» Work instruction
Go through the data and count each line that has the string "stalled". Give that count alone.

» Records shown
Lemma entry_ok_gentle m m' e : gentle m m' → entry_ok m e → entry_ok m' e.
Proof.
  intros [Hk Hg] [(y & i & Ey & Hi & Hw) H2 H3]. split; [|done|done]. destruct (same_kinds_some m m' y Hk ltac:(by eexists)) as [i' Hi']. destruct (Hg _ _ Hi') as (i0 & Hi0 & Ha & _).
  assert (i0 = i) as -> by congruence. exists y, i'. split_and!; [done|done|]. by rewrite Ha.
Qed.

Lemma stores_ok_gentle m m' st w n : gentle m m' → stores_ok m st w n → stores_ok m' st w n.
Proof. intros Hg []. split; try done. intros e He. eapply entry_ok_gentle; [done|auto]. Qed.

(** The loads see of the instructions only where they start and whether they executed. *)
Lemma loads_ok_mild s s' ls st w :
  loads_ok s ls st w → same_kinds (insts s) (insts s') →
  (∀ x i', insts s' !! x = Some i' → ∃ i, insts s !! x = Some i ∧ sqIdx i' = sqIdx i ∧ (isExecuted (status i') = false → isExecuted (status i) = false)) →
  LQEntries (lq s') = LQEntries (lq s) → loadHead (lq s') = loadHead (lq s) → SQEntries (sq s') = SQEntries (sq s) →
  storeHead (sq s') = storeHead (sq s) → stall s' = stall s ∨ stalled (stall s') = false → (∀ v, memDepViolator s' = Some v → is_Some (insts s !! v)) → loads_ok s' ls st w.
Proof.
  intros [G1 G2 G3 G4 G5] Hk Hg E1 E2 E3 E4 E5 E6. split.
  - intros x i' Hx Hi' He. destruct (Hg _ _ Hi') as (i & Hi & Hq & Hex). rewrite (older_kinds (insts s)) by done. unfold starts. rewrite E3, E4, Hq. exact (G1 x i Hx Hi (Hex He)).
  - intros x i' e Hx Hi' He Hin. destruct (Hg _ _ Hi') as (i & Hi & _ & Hex). rewrite (same_kinds_num (insts s)), (enum_kinds (insts s)) by done. by apply (G2 x i); auto.
  - intros x e Hx He. rewrite (same_kinds_num (insts s)), (enum_kinds (insts s)) by done. by apply G3.
  - intros Hst. destruct E5 as [E5|E5]; [|congruence]. rewrite E5 in *. destruct (G4 Hst) as (k & x & Hx & Hi & Hlt). exists k, x. rewrite E1, E2, (same_kinds_num (insts s)) by done. done.
  - intros v Hv. eapply same_kinds_some; [done|]. by apply E6.
Qed.

Lemma loads_ok_gentle s s' ls st w :
  loads_ok s ls st w → gentle (insts s) (insts s') → LQEntries (lq s') = LQEntries (lq s) → loadHead (lq s') = loadHead (lq s) → SQEntries (sq s') = SQEntries (sq s) →
  storeHead (sq s') = storeHead (sq s) → stall s' = stall s ∨ stalled (stall s') = false → memDepViolator s' = memDepViolator s → loads_ok s' ls st w.
Proof.
  intros Hl [Hk Hg] E1 E2 E3 E4 E5 E6. apply (loads_ok_mild s); try done; [|rewrite E6; apply Hl].
  intros x i' Hi'. destruct (Hg _ _ Hi') as (i & ? & _ & ? & ?). by exists i.
Qed.

Lemma before_kinds m m' ls e : same_kinds m m' → before m' ls e = before m ls e.
Proof. intros H. unfold before. f_equal. apply list_filter_iff. intros x. by rewrite (enum_kinds m m'), (same_kinds_num m m') by done. Qed.

Lemma marks_mild s s' ls st st' :
  marks s ls st → same_kinds (insts s) (insts s') → (∀ x i', insts s' !! x = Some i' → ∃ i, insts s !! x = Some i ∧ lqIdx i' = lqIdx i) →
  LQEntries (lq s') = LQEntries (lq s) → loadHead (lq s') = loadHead (lq s) → (∀ e', e' ∈ st' → canWB e' = false → ∃ e, e ∈ st ∧ canWB e = false ∧ inst e' = inst e) → marks s' ls st'.
Proof.
  intros Hm Hk Hq E1 E2 Hst e' y i' He' Hc Ey Hi'. destruct (Hq _ _ Hi') as (i & Hi & ->). destruct (Hst e' He' Hc) as (e & He & Hce & E). rewrite E in Ey.
  rewrite E1, E2, (before_kinds (insts s)), (Hm e y i He Hce Ey Hi) by done. unfold before, enum. by rewrite E.
Qed.

Lemma marks_gentle s s' ls st st' :
  marks s ls st → gentle (insts s) (insts s') → LQEntries (lq s') = LQEntries (lq s) → loadHead (lq s') = loadHead (lq s) →
  (∀ e', e' ∈ st' → canWB e' = false → ∃ e, e ∈ st ∧ canWB e = false ∧ inst e' = inst e) → marks s' ls st'.
Proof. intros Hm [Hk _ Hq]. by apply marks_mild. Qed.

» Finished task
2